This month, OFCOM received a record 110,000 complaints about the wall-to-wall TV coverage of the death of Prince Phillip, Duke of Edinburgh – a colossal response to a seemingly short-term disruption. But the psychology of complaining is complex. Advertisers can learn a lot about the idiosyncrasies of consumer behaviour from observing the most complained about content.

Rewind back to October 2020 when 24,500 complaints were registered in response to Diversity’s Britain’s Got Talent performance for being too political in their depiction of the Black Lives Matter movement. Yet only 4% of complaints were from people who had actually watched the show. People had predominantly reacted to news coverage of the small pool of complaints, which had spiralled into a cycle of outrage. 

It’s therefore no wonder that ‘callout culture’ makes brands fearful of pushing the boundaries in their advertising. After all, driving brand growth is challenging enough without getting embroiled in culture wars and attracting negative press.  

But our industry also flourishes when we connect brands with issues that people care about. It’s not just about understanding their passions but also their grievances. Callout culture can actually be a force for good in advertising in a number of ways.

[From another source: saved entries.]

Lemma inert_tables_modify_nothing_witness :
  exists t',
    transform [Readme.loaded] (newTransformer Readme.cfg) = Done ([], t').
Proof.
  assert (Hinert : inert (cfg_ (newTransformer Readme.cfg))).
  { split; [reflexivity |]. split; [reflexivity |]. split; [reflexivity |].
    split; [reflexivity |]. intros k c H. vm_compute in H. discriminate. }
  assert (Hfiles : Forall filesNamed [Readme.loaded]).
  { constructor; [| constructor]. unfold filesNamed. simpl. lia. }
  destruct (inert_tables_modify_nothing _ _ Hinert Hfiles) as (t' & E & _).
  exists t'. exact E.
Defined.

(** * The files reported by the transformation *)

Lemma sameRun_isPkgExternal t t' path :
  sameRun t t' -> isPkgExternal (cfg_ t') path = isPkgExternal (cfg_ t) path.
Proof.
  intros H. unfold isPkgExternal.
  pose proof (f_equal (fun x => CtxPkgPath (json (cfg_ x))) H) as H1.
  pose proof (f_equal (fun x => LibPkgPath (json (cfg_ x))) H) as H2.
  pose proof (f_equal (fun x => ExtPkgPaths (json (cfg_ x))) H) as H3.
  simpl in *. by rewrite H1, H2, H3.
Qed.

(** What the body of the loop over the files does to the local
    variables of [transform]. *)
Lemma transformFile_locals p loc ind f t loc' t' :
  transformFile p loc (ind, f) t = Done (loc', t') ->
  exists name,
    CompiledGoFiles p !! ind = Some name
    /\ (((name ∈ visitedFiles loc) /\ loc' = loc /\ t' = t)
        \/ ((name ∉ visitedFiles loc)
            /\ visitedFiles loc' = {[name]} ∪ visitedFiles loc
            /\ (results loc' = results loc
                \/ exists out, results loc' = results loc ++ [mkModifiedFile p ind out]))).
Proof.
  unfold transformFile. intros H.
  destruct (CompiledGoFiles p !! ind) as [name|]; [| discriminate].
  exists name. split; [reflexivity |].
  case_bool_decide as Hv.
  - left. inversion H; subst. auto.
  - right. split; [exact Hv |].
    run_inv H.
    match type of H with context [modified ?x] => destruct (modified x) end;
      inversion H; subst; simpl; split; eauto.
Qed.

Section Reported.
Variables (cfg : config) (initial : list LoadedPackage).

Lemma transformFile_reported p loc ind f t loc' t' :
  p ∈ initial -> isPkgExternal cfg (PkgPath p) = false ->
  is_Some (Syntax p !! ind) ->
  transformFile p loc (ind, f) t = Done (loc', t') ->
  reportedSoFar cfg initial loc -> reportedSoFar cfg initial loc'.
Proof.
  intros Hp Hext Hf H [Hall Hnd].
  apply transformFile_locals in H as (name & Hname & [(_ & -> & _) | (Hv & Hvis & Hres)]).
  { by split. }
  assert (Hold : forall mf, mf ∈ results loc ->
            reportedFrom cfg initial mf
            /\ exists name0, resultName mf = Some name0 /\ name0 ∈ visitedFiles loc').
  { intros mf Hmf. destruct (Hall mf Hmf) as (Hr & n0 & Hn0 & Hin).
    split; [exact Hr |]. exists n0. split; [exact Hn0 |]. rewrite Hvis.
    apply elem_of_union. by right. }
  unfold reportedSoFar.
  destruct Hres as [Hres | (out & Hres)]; rewrite Hres; [by split |].
  split.
  - intros mf Hmf. apply elem_of_app in Hmf as [Hmf | Hmf]; [by apply Hold |].
    apply list_elem_of_singleton in Hmf. subst mf.
    split.
    + unfold reportedFrom, resultName. simpl. rewrite Hname. eauto.
    + exists name. unfold resultName. simpl. split; [exact Hname |].
      rewrite Hvis. apply elem_of_union. left. by apply elem_of_singleton.
  - rewrite fmap_app. simpl. apply NoDup_app. split; [exact Hnd |].
    split; [| apply NoDup_singleton].
    intros x Hx Hx'. apply list_elem_of_singleton in Hx'. subst x.
    apply list_elem_of_fmap in Hx as (mf & Heq & Hmf).
    destruct (Hall mf Hmf) as (_ & n0 & Hn0 & Hin).
    unfold resultName in Heq at 1. simpl in Heq. congruence.
Qed.

Lemma transformFiles_reported p files :
  p ∈ initial -> isPkgExternal cfg (PkgPath p) = false ->
  Forall (fun indf : nat * File => is_Some (Syntax p !! indf.1)) files ->
  forall loc t loc' t',
    transformFiles p loc files t = Done (loc', t') ->
    reportedSoFar cfg initial loc -> reportedSoFar cfg initial loc'.
Proof.
  intros Hp Hext. induction 1 as [|[ind f] rest Hf _ IH]; intros loc t loc' t' H Hinv;
    cbn [transformFiles] in H.
  - inversion H; subst. exact Hinv.
  - apply bind_Done in H as (loc1 & t1 & E & H).
    eapply IH; [exact H |]. eapply transformFile_reported; eauto.
Qed.

Lemma imap_lookups (p : LoadedPackage) :
  Forall (fun indf : nat * File => is_Some (Syntax p !! indf.1))
         (imap (fun ind f => (ind, f)) (Syntax p)).
Proof.
  apply Forall_forall. intros [ind f] Hin.
  apply list_elem_of_lookup in Hin. destruct Hin as [i Hi].
  rewrite list_lookup_imap in Hi.
  destruct (Syntax p !! i) as [f'|] eqn:Ef; [| discriminate].
  simpl in Hi. inversion Hi; subst. simpl. eauto.
Qed.

Lemma transformPackages_reported rest :
  Forall (fun p => p ∈ initial) rest ->
  forall loc t loc' t',
    (forall path, isPkgExternal (cfg_ t) path = isPkgExternal cfg path) ->
    transformPackages loc rest t = Done (loc', t') ->
    reportedSoFar cfg initial loc -> reportedSoFar cfg initial loc'.
Proof.
  induction 1 as [|p rest Hp _ IH]; intros loc t loc' t' Hcfg H Hinv;
    cbn [transformPackages] in H.
  - inversion H; subst. exact Hinv.
  - apply bind_Done in H as (t0 & t1 & Eg & H).
    apply get_Done in Eg. inversion Eg; subst t0 t1. clear Eg.
    destruct (isPkgExternal (cfg_ t) (PkgPath p)) eqn:Hext; [eapply IH; eauto |].
    apply bind_Done in H as ([] & t1 & Em & H).
    apply modify_Done in Em. inversion Em; subst t1. clear Em.
    apply bind_Done in H as (loc1 & t2 & Ef & H).
    eapply IH; [| exact H |].
    + intros path. rewrite <- Hcfg.
      change (cfg_ t) with (cfg_ (set_currentPkg p t)).
      apply sameRun_isPkgExternal. eapply transformFiles_keeps; eauto.
    + eapply transformFiles_reported; [exact Hp | | apply imap_lookups | exact Ef | exact Hinv].
      rewrite <- Hcfg. exact Hext.
Qed.
End Reported.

Understanding authentic pain points. When monitoring consumer sentiment, we know that there’s often a discrepancy between claimed behaviour and real-world action. Complaints can be one of the most effective ways to gauge emotional engagement with your brand so don’t ignore the complainers. You shouldn’t always take it personally; it’s human nature to misdirect our concerns in a bid to be heard. The issue might actually be a wider category problem that you can solve.

Accountability drives change. With the proliferation of social media platforms, it’s never been easier to complain. If you’re doing something wrong, you’ll know about it pretty quickly and that’s a good thing. Many brands have come back stronger from making faux pas while some even use volume of complaints as a positive sign that their content has hit a nerve. Channel 4’s Director of Programmes recently stated, “When there isn’t someone complaining about one of our shows, we should be worried.” 

Advertising that matters. Amazing ideas can manifest in the face of controversy. The negative response to Sainsbury’s Christmas ad that featured an ethnically diverse cast prompted the nine major supermarkets to come together under the banner of #StandAgainstRacism – an unprecedented move by the category. Brands increasingly have a responsibility to portray a representative and equal society. Those that put their heads above the parapet are at more risk of criticism but also of having meaningful impact. 

True progress is often the most complained about. In the wise words of Taylor Swift, ‘haters gonna hate’.